VA chief: Agency ‘playing catch-up’ on women’s health

WASHINGTON – The Department of Veterans Affairs is lagging when it comes to providing health care to women veterans, the agency’s director acknowledged Thursday under questioning at a House hearing.

“We are quite frankly playing catch-up,” acting VA secretary Sloan Gibson said. “The growth rate of women veterans coming under VA health care radically outstrips the overall number of veterans coming under VA care. We have not historically been well-positioned to provide that care.”

More women served in Iraq and Afghanistan than in any previous U.S. conflict and comprised more than 11 percent of those who deployed to those wars, according to the Department of Defense. Overall more than 2.5 million service members were sent overseas, and the VA acknowledges it has been overwhelmed and unable to provide timely care to those who have returned on top of an aging population of veterans from previous conflicts.

Gibson said the VA is training staff on women’s medicine and hiring additional health providers.

“I know what a big deal it is because every time we are able to cut a ribbon on a new women’s clinic in a medical center I always get invited,” Gibson said. “It’s a really big deal but we are playing catch-up.”

Gibson was pressed on women’s health by Rep. Dina Titus, D-Nev., at a wide-ranging hearing of the House Committee on Veterans Affairs. Congress is under pressure to complete action on a VA health reform bill before recessing at the end of next week through the month of August.

“Sometimes we look at this in the big picture and we forget there are certain veterans who are perhaps being overlooked,” Titus said, referring to sexual minorities as well as women.

The VA served 390,000 women veterans last year but an investigation published in June by the Associated Press showed one in four VA hospitals did not have a fulltime gynecologist on staff. It also showed 140 of the 920 community-based clinics in rural areas do not have a designated women’s health provider.

Women veterans also were more likely to be placed on waiting lists for VA appointments than men, and were more likely to be given medications that can cause birth defects than women treated outside the VA, the study found.

The VA Southern Nevada Medical Center in North Las Vegas has a part-time gynecologist, “and that matches our current workload,” said VA spokesman Richard Beam. “As the demand grows, we would add time accordingly.”

As for other medical workers handling women, Beam said the Southern Nevada system has two full time clinicians at the hospital and 11 others who provide care at satellite clinics in the valley.

In addition, faculty from the Gynecology Department of the University of Nevada School of Medicine will start working at the hospital in the fall, and OB/GYN residents will start a rotation in January 2015.

“We also just hired a female urologist that specializes in women’s care and expect her to be able to start treating our veterans in September,” Beam said. Women account for 8.4 percent of the veterans treated by the VA in Southern Nevada.

Titus also asked Gibson to support a bill she introduced that would ensure eligibility for VA benefits to the same-sex spouses of military veterans.
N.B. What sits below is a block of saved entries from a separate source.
(** * BloodLink certificate verification: ledger contract, hash engine,
      approval orchestrator and verifier.

    Part I follows the sources:
    - [supabase/contracts/DonorVerification.sol]       (module [DonorVerification])
    - [src/utils/certificateHash.js]                   (module [CertificateHash])
    - [supabase/functions/verify-certificate/index.ts] (module [VerifyCertificate])
    - the blockchain verification service and the upload, verification
      and approval components of the front end         (module [Browser])
    with the platform primitives they call: SHA-256 of the Web Crypto
    API ([Sha256]), and [keccak256] and [isAddress] of ethers ([Keccak],
    [Ethers]).  Part II states and proves the properties. *)

From Stdlib Require Import NArith List String Ascii Bool Lia.
From Stdlib.Strings Require Import Byte.
From stdpp Require Import gmap strings.
Import ListNotations.

Local Open Scope N_scope.
Local Open Scope string_scope.

(** ** Results of calls that may fail *)

(** A Solidity call either returns or reverts with a reason string; a
    JavaScript computation either returns or throws an [Error] with a
    message.  Both are the same sum. *)
Inductive Result (A : Type) : Type :=
| Ok (a : A)
| Failed (reason : string).
Arguments Ok {A} a.
Arguments Failed {A} reason.

Definition is_ok {A} (r : Result A) : bool :=
  match r with Ok _ => true | Failed _ => false end.

(** * The verification ledger: DonorVerification.sol *)
Module DonorVerification.

Definition address := N.
Definition bytes32 := N.
Definition uint256 := N.
(** * hecat, exporters/markdown_multipage: a shallow embedding

    The exporter turns YAML records (software, tags, platforms, licenses)
    into a tree of markdown pages: an index, one page per tag, one page per
    platform, and a stylesheet.  This file embeds
    [src/hecat/exporters/markdown_multipage.py] function by function and
    states the properties of the specification over that embedding.

    Conventions.
    - A Python [str] is a [string], the bytes of its UTF-8 encoding; [+]
      and [str.format] with [{}] holes are [+:+].  The double quote and the line feed are the constants [dq] and
      [nl]; [q s] is [s] between double quotes.
    - A dict with optional keys is a record with [option] fields; ['k' in d]
      and Jinja's [d['k'] is defined] are [is_Some].
    - Effects (files, directories, the clock, exceptions) go through the
      monad [M] over [World].  [logging] calls write no file and are left
      out.
    - [to_kebab_case] and [render_markdown_licenses] live in [hecat/utils.py],
      which is not part of the sources at hand: they are the fields of the
      class [Utils], and every definition is parametric in them.
      [load_yaml_data], of the same file, returns the records that the disk
      holds under a path. *)

From Stdlib Require Import ZArith String Ascii List Bool.
From stdpp Require Import base strings gmap list.

Open Scope string_scope.

(** ** Strings *)

Definition dq : string := String "034" "".
Definition nl : string := String "010" "".
Definition q (s : string) : string := dq +:+ s +:+ dq.

(** [''.join(l)] *)
Fixpoint join (l : list string) : string :=
  match l with
  | [] => ""
  | s :: l' => s +:+ join l'
  end.

(** [needle in haystack] for two strings *)
Fixpoint contains (needle haystack : string) : bool :=
  String.prefix needle haystack ||
  match haystack with
  | EmptyString => false
  | String _ rest => contains needle rest
  end.

(** [part] stands somewhere in [text]. *)
Definition has_part (part text : string) : Prop :=
  exists before after, text = before +:+ part +:+ after.

(** No character of [s] is a slash. *)
Fixpoint slashless (s : string) : bool :=
  match s with
  | EmptyString => true
  | String c rest => negb (Ascii.eqb c "/") && slashless rest
  end.

(** ** The records of the source directory *)

Module Software.
Record t := {
  name : string;
  description : string;
  website_url : string;
  source_code_url : option string;
  related_software_url : option string;
  demo_url : option string;
  licenses : list string;
  tags : list string;
  platforms : option (list string);
  depends_3rdparty : option bool;
  updated_at : option string
}.
End Software.

Module Link.
Record t := { title : string; url : string }.
End Link.

(** A tag or a platform: the platform template reads [name] and
    [description] only. *)
Module Item.
Record t := {
  name : string;
  description : string;
  related_tags : option (list string);
  external_links : option (list Link.t);
  redirect : option (list Link.t)
}.
End Item.

(** The dicts [{"name": ..., "href": ...}] that [render_markdown_software]
    hands to the template. *)
Module Badge.
Record t := { name : string; href : string }.
End Badge.

(** [step['module_options']] *)
Module Step.
Record t := {
  source_directory : string;
  output_directory : string;
  exclude_licenses : option (list string);
  output_file : option string
}.
End Step.

(** ** Module constants *)

(** The stylesheet written by the last step of the pipeline. *)
Definition MARKDOWN_CSS : string :=
"
    .tag {
        background-color: #DBEAFE;
        border-radius: 5px;
        padding: 2px 8px 0px 8px;
        color: #1E40AF;
        font-weight: bold;
        display: inline-block;
    }
    .tag a {
        text-decoration: none
    }
    .platform {
        background-color: #B0E6A3;
        border-radius: 5px;
        padding: 2px 8px 0px 8px;
        color: #2B4026;
        font-weight: bold;
        display: inline-block;
    }
    .platform a {
        text-decoration: none;
        color: #2B4026;
    }
    .license-box {
        background-color: #A7C7F9;
        border-radius: 5px;
        padding: 2px 8px 0px 8px;
        display: inline-block;
    }
    .license-link {
        color: #173B80;
        font-weight: bold;
        text-decoration: none
    }
    .stars {
        background-color: #FFFCAB;
        border-radius: 5px;
        padding: 2px 8px 0px 8px;
        color: #856000;
        font-weight: bold;
        display: inline-block;
    }
    .updated-at {
        background-color: #EFEFEF;
        border-radius: 5px;
        padding: 2px 8px 0px 8px;
        color: #444444;
        display: inline-block;
        font-weight: bold
    }
    .orangebox {
        background-color: #FD9D49;
        border-radius: 5px;
        padding: 2px 8px 0px 8px;
        color: #FFFFFF;
        display: inline-block;
        font-weight: bold
    }
    .redbox {
        background-color: #FD4949;
        border-radius: 5px;
        padding: 2px 8px 0px 8px;
        color: #FFFFFF;
        display: inline-block;
        font-weight: bold
    }
    .external-link-box {
        background-color: #1E40AF;
        border-radius: 5px;
        padding: 2px 8px 0px 8px;
        display: inline-block;
    }
    .external-link {
        color: #DBEAFE;
        font-weight: bold;
        text-decoration: none
    }
    .external-link a:hover {
        color: #FFF;
    }
    .sd-octicon {
        vertical-align: inherit
    }
    hr.docutils {
        margin: 1rem 0;
    }
    .sidebar-brand-text {
        font-size: 1.4rem;
    }
".
Lemma digit_not_space c : is_digit c = true -> is_space c = false.
Proof.
  unfold is_digit, is_space. intros H.
  apply andb_prop in H as [H1 H2]. apply N.leb_le in H1. apply N.leb_le in H2.
  apply orb_false_intro; [apply N.eqb_neq; lia|].
  apply andb_false_intro2. apply N.leb_gt. lia.
Qed.

Lemma lstrip_id c cs : is_space c = false -> lstrip (c :: cs) = c :: cs.
Proof. intros H. cbn [lstrip]. rewrite H. reflexivity. Qed.

(** Text without white space at either end is left as it is. *)
Lemma strip_id cs :
  Forall (fun c => is_space c = false) cs -> strip cs = cs.
Proof.
  intros H. unfold strip.
  assert (L : forall l, Forall (fun c => is_space c = false) l -> lstrip l = l).
  { intros [|c l] Hl; [reflexivity|]. apply lstrip_id.
    apply (Forall_inv Hl). }
  rewrite (L cs H). rewrite L by (apply Forall_rev; exact H).
  apply rev_involutive.
Qed.

Lemma digit_below_127 c : is_digit c = true -> (N_of_ascii c <? 127)%N = true.
Proof.
  unfold is_digit. intros H. apply andb_prop in H as [_ H].
  apply N.leb_le in H. apply N.ltb_lt. lia.
Qed.

Lemma forallb_digits (P : ascii -> bool) cs :
  (forall c, is_digit c = true -> P c = true) ->
  Forall (fun c => is_digit c = true) cs -> forallb P cs = true.
Proof.
  intros HP H. induction H as [|c cs Hc _ IH]; cbn; [reflexivity|].
  rewrite (HP c Hc), IH. reflexivity.
Qed.

Lemma decimal_all n : Forall (fun c => is_digit c = true) (decimal n).
Proof. apply decimal_digits_all. constructor. Qed.

Lemma py_str_ascii z : ascii_only (py_str z) = true.
Proof.
  unfold ascii_only, py_str. rewrite list_ascii_of_string_of_list_ascii.
  destruct (z <? 0); cbn [forallb];
    rewrite (forallb_digits _ _ digit_below_127 (decimal_all _)); reflexivity.
Qed.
The bill was introduced in June 2013 after the Supreme Court struck down the Defense of Marriage Act that limited the federal definition of “marriage” to that between a man and a woman. The VA subsequently said it would review benefit applications from same-sex couples on a case by case basis.

“Unless Congress acts those veterans and their families who live in states that don’t recognize their marriages will be denied access to earned benefit,” Titus said.

Gibson said he was not familiar with the bill.

“My own policy at the department has been to provide equal benefits to all veterans to the maximum extent permitted by the law,” he said.